The election of Democrat Laura Kelly puts a medical marijuana supporter in the governor’s seat, and she recently said she senses “some momentum” among legislators to legalize medical marijuana with strict regulations, The Kansas City Star reported.
Medical marijuana bills have been considered without success for years in Kansas, even though several surrounding states allow recreational or medical marijuana. Missouri voters on Nov. 6 approved a ballot measure allowing for medical marijuana, joining nearly three dozen states.
The election of a supporter “will definitely change the conversation” in Kansas, said Esau Freeman, spokesman for the pro-legalization group Kansas for Change. Freeman said conservatives who may be skeptical or opposed should consider that Kelly is focused on medical, rather than recreational, use.
“We’ve had eight years with a governor who would not even hear of it, and now we have a governor who has indicated, if it falls within the right perimeters, that she would sign a bill,” Freeman said.
Previously, medical marijuana supporters would have had to gather supermajorities in both the House and Senate to override a likely veto from the governor. With support from Kelly likely, advocates now only need simple majorities in both chambers.
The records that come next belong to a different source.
Lemma PoS_reward_ok {BN : OpenSSL_BN} {BNok : OpenSSL_BN_ok BN} net nCoinAge nBits nTime : 0 <= nCoinAge <= 2 * 10 ^ 11 →
  ∃ rate, GetProofOfStakeReward net nCoinAge nBits nTime true = Some rate ∧
    on_curve 3 (bnval (bn_SetCompact (bn_GetCompact (GetProofOfStakeLimit net 0 (u32 nTime))))) MAX_MINT_PROOF_OF_STAKE
      (bnval (bn_SetCompact nBits)) rate ∧
    GetProofOfStakeReward net nCoinAge nBits nTime false =
      Some (Z.min (nCoinAge * rate * 33 / (365 * 33 + 8)) (10 * COIN)).
Proof.
  intros Hage. unfold GetProofOfStakeReward. cbv zeta.
  set (L := bn_SetCompact (bn_GetCompact (GetProofOfStakeLimit net 0 (u32 nTime)))). set (T := bn_SetCompact nBits).
  assert (HS : bnval (CBigNum_int64 MAX_MINT_PROOF_OF_STAKE) = MAX_MINT_PROOF_OF_STAKE) by (apply CBigNum_int64_ok; split; done).
  assert (HL : 0 < bnval L).
  { destruct (PoSLimit_ok net 0 (u32 nTime)) as (n & Hin & Hn). apply (compact_limit_pos _ n); [|done]. cbn in *. intuition. }
  destruct (bisect_reward (λ m, bn_gt (bn_mul (pow3 m) L) (bn_mul (pow3 (CBigNum_int64 MAX_MINT_PROOF_OF_STAKE)) T)) 3 (bnval L)
    MAX_MINT_PROOF_OF_STAKE (bnval T) (CBigNum_int64 (1 * CENT)) (CBigNum_int64 MAX_MINT_PROOF_OF_STAKE))
    as (lo & hi & -> & Hr); try done; [apply CBigNum_int64_ok; split; done| |].
  { intros bn. rewrite bn_gt_ok. unfold bn_mul. rewrite !BN_mul_law, !pow3_ok, HS. done. }
  cbn [mbind option_bind]. eexists. split; [done|]. rewrite Z.min_l by apply Hr. split; [exact Hr|]. cbv zeta in Hr.
  destruct Hr as [Hrange _]. set (r := i64 (Z.quot _ _ * _)) in *. clearbody r.
  unfold CENT, MAX_MINT_PROOF_OF_STAKE, COIN in *.
  assert (0 <= nCoinAge * r <= 2 * 10 ^ 11 * 10 ^ 6) by nia.
  rewrite (i64_small (nCoinAge * r)), i64_small by lia. rewrite Z.quot_div_nonneg by lia. done.
Qed.

Lemma PoW_reward_ok {BN : OpenSSL_BN} {BNok : OpenSSL_BN_ok BN} net nBits :
  ∃ r, GetProofOfWorkReward net nBits = Some r ∧
    on_curve 6 (bnval (bn_SetCompact (bn_GetCompact (bnProofOfWorkLimit net)))) MAX_MINT_PROOF_OF_WORK
      (bnval (bn_SetCompact nBits)) r.
Proof.
  unfold GetProofOfWorkReward. cbv zeta.
  set (L := bn_SetCompact (bn_GetCompact (bnProofOfWorkLimit net))). set (T := bn_SetCompact nBits).
  assert (HS : bnval (CBigNum_int64 MAX_MINT_PROOF_OF_WORK) = MAX_MINT_PROOF_OF_WORK) by (apply CBigNum_int64_ok; split; done).
  assert (HL : 0 < bnval L).
  { apply (compact_limit_pos _ (if net then 240 else 236)); [destruct net; cbn; auto 7|apply PoWLimit_ok]. }
  destruct (bisect_reward (λ m, bn_gt (pow6 m L) (pow6 (CBigNum_int64 MAX_MINT_PROOF_OF_WORK) T)) 6 (bnval L)
    MAX_MINT_PROOF_OF_WORK (bnval T) (CBigNum_int64 CENT) (CBigNum_int64 MAX_MINT_PROOF_OF_WORK))
    as (lo & hi & -> & Hr); try done; [apply CBigNum_int64_ok; split; done| |].
  { intros bn. rewrite bn_gt_ok, !pow6_ok, HS. done. }
  cbn [mbind option_bind]. eexists. split; [done|]. rewrite Z.min_l by apply Hr. done.
Qed.

(** ** Properties *)

(** Proof-of-work reward: for every difficulty the bisection finishes and the
    reward is a whole number of cents between one cent and 100 coins, within one
    cent of the solution of (limit / reward)^6 = target limit / target. *)
Theorem PoW_reward {BN : OpenSSL_BN} {BNok : OpenSSL_BN_ok BN} net nBits :
  ∃ r, GetProofOfWorkReward net nBits = Some r ∧
    on_curve 6 (bnval (bn_SetCompact (bn_GetCompact (bnProofOfWorkLimit net)))) MAX_MINT_PROOF_OF_WORK
      (bnval (bn_SetCompact nBits)) r.
Proof. apply PoW_reward_ok. Qed.

(** Proof-of-stake reward: the yearly rate is a whole number of cents between 1%
    and 100%, within one cent of the solution of (limit / rate)^3 = target limit
    / target, and the reward is the coin age times the rate per year of 365 and
    8/33 days, rounded down, and never more than ten coins; coin ages up to
    2 * 10^11 coin-days do not overflow. *)
Theorem PoS_reward {BN : OpenSSL_BN} {BNok : OpenSSL_BN_ok BN} net nCoinAge nBits nTime : 0 <= nCoinAge <= 2 * 10 ^ 11 →
  ∃ rate, GetProofOfStakeReward net nCoinAge nBits nTime true = Some rate ∧
    on_curve 3 (bnval (bn_SetCompact (bn_GetCompact (GetProofOfStakeLimit net 0 (u32 nTime))))) MAX_MINT_PROOF_OF_STAKE
      (bnval (bn_SetCompact nBits)) rate ∧
    GetProofOfStakeReward net nCoinAge nBits nTime false =
      Some (Z.min (nCoinAge * rate * 33 / (365 * 33 + 8)) (10 * COIN)).
Proof. apply PoS_reward_ok. Qed.

Lemma PoS_reward_witness :
  ∃ rate, GetProofOfStakeReward false 1000 0x1c00ffff 1500000000 true = Some rate ∧
    on_curve 3 (bnval (bn_SetCompact (bn_GetCompact (GetProofOfStakeLimit false 0 (u32 1500000000))))) MAX_MINT_PROOF_OF_STAKE
      (bnval (bn_SetCompact 0x1c00ffff)) rate ∧
    GetProofOfStakeReward false 1000 0x1c00ffff 1500000000 false =
      Some (Z.min (1000 * rate * 33 / (365 * 33 + 8)) (10 * COIN)).
Proof. apply (PoS_reward false 1000 0x1c00ffff 1500000000). lia. Defined.

(** Retargeting: from the third block of a kind on, the new target is the
    previous one scaled by the moving average of the last spacing, capped by the
    limit; a block exactly on schedule leaves a target within the limit
    unchanged.  The computation neither overflows nor divides by zero. *)
Theorem NextTarget_ok {BN : OpenSSL_BN} {BNok : OpenSSL_BN_ok BN} net pos last prev p1 prevprev p2 p3 chain chain2 spacing :
  let h := bi_nHeight last in let t := bi_nTime last in
  GetLastBlockIndex (last :: chain) pos = prev :: p1 :: chain2 →
  GetLastBlockIndex (p1 :: chain2) pos = prevprev :: p2 :: p3 →
  bi_nHeight prev <= h < 2 ^ 31 → 0 <= bi_nTime prev < 2 ^ 32 → 0 <= bi_nTime prevprev < 2 ^ 32 →
  spacing = (if pos then nStakeTargetSpacing net
             else Z.min (GetTargetSpacingWorkMax net h t) (nStakeTargetSpacing net * (1 + h - bi_nHeight prev))) →
  let limit := if pos then GetProofOfStakeLimit net h t else bnProofOfWorkLimit net in
  let T := bnval (bn_SetCompact (bi_nBits prev)) in
  let interval := nTargetTimespan / spacing in
  let actual := bi_nTime prev - bi_nTime prevprev in
  ∃ bn, NextTarget net (last :: chain) pos = Some bn ∧
    bnval bn = Z.min (bnval limit) (Z.quot (T * ((interval - 1) * spacing + 2 * actual)) ((interval + 1) * spacing)) ∧
    (actual = spacing → 0 <= T <= bnval limit → bnval bn = T).
Proof.
  intros h t E1 E2 Hh Ht1 Ht2 Hsp limit T interval actual. unfold NextTarget. rewrite E1, E2.
  assert (Hn : nStakeTargetSpacing net = 300 ∨ nStakeTargetSpacing net = 600) by (unfold nStakeTargetSpacing; destruct net; auto).
  assert (Hmax : GetTargetSpacingWorkMax net h t = 3 * nStakeTargetSpacing net ∨ GetTargetSpacingWorkMax net h t = 12 * nStakeTargetSpacing net).
  { unfold GetTargetSpacingWorkMax. repeat case_match; auto. }
  assert (Hs : 300 <= spacing <= 7200) by (rewrite Hsp; destruct pos; lia).
  fold h t. rewrite <- Hsp. unfold GetBlockTime. fold actual.
  assert (Hi : Z.quot nTargetTimespan spacing = interval) by (apply Z.quot_div_nonneg; [done|lia]). rewrite Hi.
  assert (Hib : 84 <= interval <= 2016).
  { unfold interval. change nTargetTimespan with 604800. split; [apply Z.div_le_lower_bound|apply Z.div_le_upper_bound]; lia. }
  assert (Hact : - 2 ^ 32 < actual < 2 ^ 32) by (unfold actual; lia).
  assert (Hm : 0 <= (interval - 1) * spacing <= 2016 * 7200 ∧ 0 < (interval + 1) * spacing <= 2017 * 7200) by nia.
  rewrite (i64_small ((interval + 1) * spacing)) by lia.
  replace ((interval - 1) * spacing + actual + actual) with ((interval - 1) * spacing + 2 * actual) by lia.
  rewrite (i64_small ((interval - 1) * spacing + 2 * actual)) by lia.
  set (a := bn_mul _ _). set (d := CBigNum_int64 ((interval + 1) * spacing)).
  assert (Ha : bnval a = T * ((interval - 1) * spacing + 2 * actual)).
  { unfold a, bn_mul. rewrite BN_mul_law, CBigNum_int64_ok by lia. done. }
  assert (Hd : bnval d = (interval + 1) * spacing) by (unfold d; rewrite CBigNum_int64_ok; lia).
  destruct (BN_div_law a d) as (q & r & E & Hq & _); [lia|]. unfold bn_div. rewrite E. cbn [fmap option_fmap option_map fst mbind option_bind].
  assert (Hlim : (if negb pos then bnProofOfWorkLimit net else GetProofOfStakeLimit net h t) = limit) by (destruct pos; done).
  rewrite Hlim. rewrite Ha, Hd in Hq. eexists. split; [done|]. rewrite bn_gt_ok, <- Hq. split.
  - destruct (Z.ltb_spec (bnval limit) (bnval q)); lia.
  - intros Eact HT. assert (bnval q = T) as Eq.
    { rewrite Hq, Eact. replace ((interval - 1) * spacing + 2 * spacing) with ((interval + 1) * spacing) by lia.
      apply Z.quot_mul. lia. }
    rewrite Eq. destruct (Z.ltb_spec (bnval limit) T); lia.
Qed.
Sen. David Haley, a Kansas City Democrat and medical marijuana supporter, believes the Legislature will approve it within the next couple years.
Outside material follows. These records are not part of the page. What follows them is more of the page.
(* ===== verification/Block.v ===== *)
(** * Blocks (src/main.h, src/main.cpp)

    [CBlock] with its serialization, the merkle tree over its transactions and
    the branches that prove membership, and the context-free checks of
    [CheckBlock].  The scrypt hash of the header is a parameter. *)

From stdpp Require Import base list numbers option gmap.
From Stdlib Require Import ZArith Lia.
From S2P Require Import Prelude Uint256 Bignum Serialize Tx Script Interp SigCheck Chain Utxo ScriptStd Mempool.

Open Scope Z_scope.

(** ** Data *)

Record CBlock := mkBlock {
  blk_nVersion : Z;
  hashPrevBlock : base_uint;
  hashMerkleRoot : base_uint;
  blk_nTime : Z;
  blk_nBits : Z;
  nNonce : Z;
  vtx : list CTransaction;
  vchBlockSig : list Z
}.

(** The header, which is also the memory [scrypt_blockhash] reads *)
Definition ser_header (b : CBlock) : list Z :=
  write_int 4 (blk_nVersion b) ++ bu_Serialize (hashPrevBlock b) ++ bu_Serialize (hashMerkleRoot b) ++
  write_int 4 (blk_nTime b) ++ write_int 4 (blk_nBits b) ++ write_int 4 (nNonce b).

#[export] Instance CBlock_codec : Codec CBlock := {
  Serialize b := ser_header b ++ ser_vector (vtx b) ++ Serialize (vchBlockSig b);
  Unserialize s :=
    '(v, s) ← read_int32 s; '(p, s) ← bu_Unserialize W256 s; '(m, s) ← bu_Unserialize W256 s;
    '(t, s) ← read_uint 4 s; '(n, s) ← read_uint 4 s; '(c, s) ← read_uint 4 s;
    '(x, s) ← unser_vector s; '(g, s) ← Unserialize s; Some (mkBlock v p m t n c x g, s);
  GetSerializeSize b := u32 (u32 (80 + size_vector (vtx b)) + GetSerializeSize (vchBlockSig b))
}.

Definition blk_GetBlockTime (b : CBlock) : Z := blk_nTime b.

Definition blk_IsProofOfStake (b : CBlock) : bool :=
  (1 <? length (vtx b))%nat && match vtx b with _ :: t :: _ => IsCoinStake t | _ => false end.
Definition blk_IsProofOfWork (b : CBlock) : bool := negb (blk_IsProofOfStake b).

Definition GetMaxTransactionTime (b : CBlock) : Z := fold_left (λ m tx, Z.max m (nTime tx)) (vtx b) 0.

(** ** The merkle tree *)

Section Merkle.
Context {DG : Digests}.

(** [Hash(p1begin, p1end, p2begin, p2end)] of two hashes *)
Definition Hash2 (a b : base_uint) : base_uint := Hash (getBytes a ++ getBytes b).

(** One level: [for (int i = 0; i < nSize; i += 2)] *)
Definition merkle_level (j nSize : nat) (vMerkleTree : list base_uint) : list base_uint :=
  for_loop ((nSize + 1) / 2) (λ k vMerkleTree,
    let i := (2 * k)%nat in
    let i2 := Nat.min (i + 1) (nSize - 1) in
    vMerkleTree ++ [Hash2 (nth (j + i) vMerkleTree uint256_zero) (nth (j + i2) vMerkleTree uint256_zero)]) vMerkleTree.

Fixpoint merkle_loop (fuel j nSize : nat) (vMerkleTree : list base_uint) : list base_uint :=
  match fuel with
  | O => vMerkleTree
  | S fuel =>
      if (1 <? nSize)%nat then merkle_loop fuel (j + nSize) ((nSize + 1) / 2) (merkle_level j nSize vMerkleTree)
      else vMerkleTree
  end.

(** The tree and the root; [(nSize + 1) / 2 < nSize], so the number of
    transactions bounds the number of levels. *)
Definition BuildMerkleTree (vtx : list CTransaction) : list base_uint * base_uint :=
  let vMerkleTree := merkle_loop (length vtx) 0 (length vtx) (map GetHash vtx) in
  (vMerkleTree, match vMerkleTree with [] => bu_of_u64 W256 0 | _ => List.last vMerkleTree uint256_zero end).

Fixpoint branch_loop (fuel : nat) (vMerkleTree : list base_uint) (j nSize : nat) (nIndex : Z) : list base_uint :=
  match fuel with
  | O => []
  | S fuel =>
      if (1 <? nSize)%nat then
        let i := Z.min (Z.lxor nIndex 1) (Z.of_nat nSize - 1) in
        nth (j + Z.to_nat i) vMerkleTree uint256_zero ::
          branch_loop fuel vMerkleTree (j + nSize) ((nSize + 1) / 2) (Z.shiftr nIndex 1)
      else []
  end.

(** [vMerkleTree] is the tree kept in memory, built when it is empty. *)
Definition GetMerkleBranch (vtx : list CTransaction) (vMerkleTree : list base_uint) (nIndex : Z) : list base_uint :=
  let vMerkleTree := match vMerkleTree with [] => (BuildMerkleTree vtx).1 | _ => vMerkleTree end in
  branch_loop (length vtx) vMerkleTree 0 (length vtx) nIndex.

Fixpoint check_branch (hash : base_uint) (vMerkleBranch : list base_uint) (nIndex : Z) : base_uint :=
  match vMerkleBranch with
  | [] => hash
  | otherside :: vMerkleBranch =>
      check_branch (if negb (Z.land nIndex 1 =? 0) then Hash2 otherside hash else Hash2 hash otherside)
        vMerkleBranch (Z.shiftr nIndex 1)
  end.
Definition CheckMerkleBranch (hash : base_uint) (vMerkleBranch : list base_uint) (nIndex : Z) : base_uint :=
  if nIndex =? -1 then bu_of_u64 W256 0 else check_branch hash vMerkleBranch nIndex.
End Merkle.

(** ** [CheckBlock] *)

Section CheckBlock.
Context {BN : OpenSSL_BN} {DG : Digests} (fTestNet : bool).
(** [scrypt_blockhash] of the header *)
Variable scrypt_blockhash : list Z → base_uint.
Variable Verify : list Z → base_uint → list Z → bool.
(** [GetAdjustedTime()] *)
Variable adjustedTime : Z.

Definition blk_GetHash (b : CBlock) : base_uint := scrypt_blockhash (ser_header b).

Definition CheckBlockSignature (b : CBlock) : bool :=
  if bool_decide (vchBlockSig b = []) then false
  else
    let script := scriptPubKey (nth 1 (vout (nth 1 (vtx b) (mkTx 0 0 [] [] 0))) CTxOut_SetNull) in
    let '(ok, whichType, vSolutions) := Solver script in
    if negb ok then false
    else if bool_decide (whichType = TX_PUBKEY) then
      let key := CPubKey_Set (nth 0 vSolutions []) in
      if negb (CPubKey_IsValid key) then false else Verify key (blk_GetHash b) (vchBlockSig b)
    else false.

(** The loop over the remaining transactions: [inl] is the DoS score of a
    refusal, [inr] the set of hashes and the number of signature operations *)
Fixpoint check_txs (nBlockTime : Z) (txs : list CTransaction) (uniqueTx : gset base_uint) (nSigOps : Z)
    : Z + gset base_uint * Z :=
  match txs with
  | [] => inr (uniqueTx, nSigOps)
  | tx :: txs =>
      if IsCoinBase tx then inl 100
      else if IsCoinStake tx then inl 100
      else if nBlockTime <? nTime tx then inl 50
      else if negb (CheckTransaction tx).1 then inl (CheckTransaction tx).2
      else check_txs nBlockTime txs ({[GetHash tx]} ∪ uniqueTx) (u32 (nSigOps + GetLegacySigOpCount tx))
  end.

(** What [CheckBlock] does after the first transactions *)
Definition check_rest (b : CBlock) (fCheckMerkleRoot : bool) (txs : list CTransaction) (uniqueTx : gset base_uint) (nSigOps : Z)
    : bool * Z :=
  match check_txs (blk_GetBlockTime b) txs uniqueTx nSigOps with
  | inl nDoS => (false, nDoS)
  | inr (uniqueTx, nSigOps) =>
      if negb (size uniqueTx =? length (vtx b))%nat then (false, 100)
      else if nSigOps >? MAX_BLOCK_SIGOPS then (false, 100)
      else if fCheckMerkleRoot && bu_ne (hashMerkleRoot b) (BuildMerkleTree (vtx b)).2 then (false, 100)
      else (true, 0)
  end.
“I believe this issue has support from rural, suburban and urban districts across party lines. I think the governor at the top indicating she would sign it is certainly the icing on the cake,” Haley said.
Proponents can expect opposition from the state’s medical community. The Kansas Medical Society, a physicians group, doesn’t support bypassing approval from the federal Food and Drug Administration to allow medical use. The society’s Rachelle Colombo said legalizing marijuana for medical use makes physicians the gatekeepers, which the organization doesn’t support.
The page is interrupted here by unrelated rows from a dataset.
(** ** Properties *)

(** C1. Connecting a block is the connection of its transactions one after the other:
    an accepted block passes [CheckBlock], and starting from the index on disk
    every transaction in turn spends pairwise different existing outputs that
    are unspent at that point, old enough, with scripts that hold under plain
    verification (made at once or through the queue; the code skips them, and nothing
    is said of them, below the height of the last hardened checkpoint), pays out no more than it takes in unless it mints, and does not
    overwrite unspent outputs; the index written is exactly the result, and no
    output is spent twice in the block. *)
Theorem ConnectBlock_sound {BN : OpenSSL_BN} {DG : Digests} net scrypt Verify nMaxCacheSize random_entry adjustedTime cpTime estimate
    mempool fThreads d this prev nPrevSupply b fJust cache mint supply db cache' :
  (∀ S, S ≠ ∅ → random_entry S ∈ S) → cache_ok Verify nMaxCacheSize cache →
  Forall tx_ok (vtx b) → index_wf (txdb d) → bi_nFile this ≠ UINT_MAX →
  ConnectBlock net scrypt Verify nMaxCacheSize random_entry adjustedTime cpTime estimate mempool fThreads d (this :: prev)
    nPrevSupply b fJust cache = Some (BlockConnected mint supply db, cache') →
  (CheckBlock net scrypt Verify adjustedTime b (negb fJust) (negb fJust) false).1 = true ∧
  cache_ok Verify nMaxCacheSize cache' ∧ NoDup (concat (map spends (vtx b))) ∧
  ∃ ins m, block_connects net Verify cpTime estimate d this prev b fJust ins m ∧ db = (if fJust then txdb d else m).
Proof.
  intros Hr HS Ht Hwf Hf H. apply ConnectBlock_inv in H as (Hchk & HS' & ins & m & HC & Hdb & _); try done.
  split; [done|]. split; [done|]. split; [|by exists ins, m]. apply CheckBlock_shape in Hchk as [Hnd _].
  eapply connects_nodup with (older := []); [exact HC|by apply positions_file|done|intros h Hh; by apply not_elem_of_nil in Hh|auto].
Qed.

(** C2. No money out of nothing.  When the inputs of a block stay 100 coins below
    [MAX_MONEY], an accepted proof-of-work block pays out at most its inputs and the
    reward of its difficulty (so at most 100 coins more), and an accepted
    proof-of-stake block whose coinstake is after the time of the last checkpoint and
    has at most 2 * 10^11 coin days at most its inputs and ten coins and one cent.  The
    recorded money supply changes by exactly that difference, modulo 2^64. *)
Theorem ConnectBlock_mint {BN : OpenSSL_BN} {BNok : OpenSSL_BN_ok BN} {DG : Digests} net scrypt Verify nMaxCacheSize random_entry
    adjustedTime cpTime estimate mempool fThreads d this prev nPrevSupply b fJust cache mint supply db cache' :
  (∀ S, S ≠ ∅ → random_entry S ∈ S) → cache_ok Verify nMaxCacheSize cache →
  Forall tx_ok (vtx b) → index_wf (txdb d) → bi_nFile this ≠ UINT_MAX →
  ConnectBlock net scrypt Verify nMaxCacheSize random_entry adjustedTime cpTime estimate mempool fThreads d (this :: prev)
    nPrevSupply b fJust cache = Some (BlockConnected mint supply db, cache') →
  ∃ ins m, block_connects net Verify cpTime estimate d this prev b fJust ins m ∧
    supply = i64 (nPrevSupply + sum_list (outs (vtx b)) - sum_list ins) ∧
    (sum_list ins <= MAX_MONEY - 100 * COIN →
     if blk_IsProofOfStake b then
       ∃ tx1, vtx b !! 1%nat = Some tx1 ∧
         (cpTime < nTime tx1 → (∀ age, GetCoinAge net d tx1 = Some age → age <= 2 * 10 ^ 11) →
          sum_list (outs (vtx b)) - sum_list ins <= 10 * COIN + CENT)
     else
       ∃ reward, GetProofOfWorkReward net (blk_nBits b) = Some reward ∧ reward <= 100 * COIN ∧
         sum_list (outs (vtx b)) - sum_list ins <= reward).
Proof.
  intros Hr HS Ht Hwf Hf H. apply ConnectBlock_inv in H as (Hchk & HS' & ins & m & HC & Hdb & Hmint & Hsup & Hrew); try done.
  exists ins, m. split; [done|]. split; [done|]. intros Hin. destruct (blk_IsProofOfStake b) eqn:Eps.
  - by eapply block_stake_mint.
  - by eapply block_work_mint.
Qed.

(** C29. Disconnecting a block undoes connecting it: when none of its transactions was
    in the index, [DisconnectBlock] succeeds on the index an accepted block
    left and restores it as it was. *)
Theorem Connect_DisconnectBlock {BN : OpenSSL_BN} {DG : Digests} net scrypt Verify nMaxCacheSize random_entry adjustedTime cpTime estimate
    mempool fThreads d this prev nPrevSupply b cache mint supply db cache' :
  (∀ S, S ≠ ∅ → random_entry S ∈ S) → cache_ok Verify nMaxCacheSize cache →
  Forall tx_ok (vtx b) → index_wf (txdb d) → bi_nFile this ≠ UINT_MAX → Forall (λ tx, txdb d !! GetHash tx = None) (vtx b) →
  ConnectBlock net scrypt Verify nMaxCacheSize random_entry adjustedTime cpTime estimate mempool fThreads d (this :: prev)
    nPrevSupply b false cache = Some (BlockConnected mint supply db, cache') →
  DisconnectBlock b db = Some (txdb d).
Proof.
  intros Hr HS Ht Hwf Hf Hnew H. apply ConnectBlock_inv in H as (Hchk & _ & ins & m & HC & -> & _); try done.
  apply CheckBlock_shape in Hchk as [Hnd _]. eapply connects_disconnect; [exact HC|done..].
Qed.

(** A block of a coinbase and [sample_tx], over digests that tell them apart *)
Definition block_digests : Digests := {|
  SHA1 _ := replicate 20 1;
  SHA256 x := if (length x =? 32)%nat then x else replicate 31 2 ++ [Z.of_nat (length x) mod 256];
  RIPEMD160 x := replicate 19 3 ++ [List.last x 0 mod 256]
|}.
Definition sample_coinbase : CTransaction :=
  mkTx 1 1400000000 [mkTxIn (mkOutPoint (bu_of_u64 W256 0) UINT_MAX) [81; 81] 0] [mkTxOut 5000 [81]] 0.
Definition sample_block : CBlock :=
  let vtx := [sample_coinbase; sample_tx] in
  mkBlock 6 (bu_of_u64 W256 0) (BuildMerkleTree (DG := block_digests) vtx).2 1400000000 0x1d00ffff 0 vtx [].
Definition sample_index : CBlockIndex := mkIndex 1 300 5 0 (bu_of_u64 W256 0) 6 1400000000 0x1d00ffff.
Definition sample_connected : option (block_result * gset sigdata) :=
  ConnectBlock (DG := block_digests) false (λ _, bu_of_u64 W256 1) sample_verify 1 first_entry 1400000000 0 0 ∅ false sample_disk
    [sample_index] 0 sample_block false ∅.
Definition sample_db : TxMap := match sample_connected with Some (BlockConnected _ _ m, _) => m | _ => ∅ end.
Lemma sample_connected_ok : sample_connected = Some (BlockConnected 5000 (-6990000) sample_db, ∅).
Proof. vm_compute. reflexivity. Qed.
Lemma sample_block_txs : Forall tx_ok (vtx sample_block).
Proof. apply Forall_cons; split; [|apply Forall_singleton]; apply tx_okb_ok; reflexivity. Qed.
Lemma sample_cache_ok : cache_ok sample_verify 1 ∅.
Proof. split; [set_solver|]. rewrite size_empty. lia. Qed.
Lemma sample_disk_wf : index_wf (txdb sample_disk).
Proof. apply map_Forall_singleton. repeat constructor; done. Qed.

Lemma ConnectBlock_sound_witness :
  (CheckBlock (DG := block_digests) false (λ _, bu_of_u64 W256 1) sample_verify 1400000000 sample_block true true false).1 = true ∧
  cache_ok sample_verify 1 ∅ ∧ NoDup (concat (map spends (vtx sample_block))) ∧
  ∃ ins m, block_connects (DG := block_digests) false sample_verify 0 0 sample_disk sample_index [] sample_block false ins m ∧ sample_db = m.
Proof.
  apply (ConnectBlock_sound (DG := block_digests) false (λ _, bu_of_u64 W256 1) sample_verify 1 first_entry 1400000000 0 0 ∅ false
    sample_disk sample_index [] 0 sample_block false ∅ 5000 (-6990000) sample_db ∅).
  - exact first_entry_in.
  - exact sample_cache_ok.
  - exact sample_block_txs.
  - exact sample_disk_wf.
  - discriminate.
  - exact sample_connected_ok.
Defined.

Lemma ConnectBlock_mint_witness :
  ∃ ins m, block_connects (DG := block_digests) false sample_verify 0 0 sample_disk sample_index [] sample_block false ins m ∧
    -6990000 = i64 (0 + sum_list (outs (vtx sample_block)) - sum_list ins) ∧
    (sum_list ins <= MAX_MONEY - 100 * COIN →
     ∃ reward, GetProofOfWorkReward false 0x1d00ffff = Some reward ∧ reward <= 100 * COIN ∧
       sum_list (outs (vtx sample_block)) - sum_list ins <= reward).
Proof.
  apply (ConnectBlock_mint (DG := block_digests) false (λ _, bu_of_u64 W256 1) sample_verify 1 first_entry 1400000000 0 0 ∅ false
    sample_disk sample_index [] 0 sample_block false ∅ 5000 (-6990000) sample_db ∅).
  - exact first_entry_in.
  - exact sample_cache_ok.
  - exact sample_block_txs.
  - exact sample_disk_wf.
  - discriminate.
  - exact sample_connected_ok.
Defined.

Lemma Connect_DisconnectBlock_witness : DisconnectBlock (H := block_digests) sample_block sample_db = Some (txdb sample_disk).
Proof.
  apply (Connect_DisconnectBlock (DG := block_digests) false (λ _, bu_of_u64 W256 1) sample_verify 1 first_entry 1400000000 0 0 ∅ false
    sample_disk sample_index [] 0 sample_block ∅ 5000 (-6990000) sample_db ∅).
  - exact first_entry_in.
  - exact sample_cache_ok.
  - exact sample_block_txs.
  - exact sample_disk_wf.
  - discriminate.
  - repeat constructor; vm_compute; reflexivity.
  - exact sample_connected_ok.
Defined.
“There isn’t enough evidence to support that it has medical use and it puts physicians in an uncomfortable, and really a risky position of potentially recommending something for which there’s no proof and could actually have some negative outcomes for patients,” Colombo said.
Republican Rep. John Barker of Abilene said he’s not necessarily opposed to medical marijuana. He wants more information, such as how tightly controlled access to marijuana would be and how patients would obtain marijuana, whether it would be through a pharmacy or a shop.
“I would welcome the conversation and base our decision on facts, not fiction, and make sure we have the appropriate controls,” Baker said.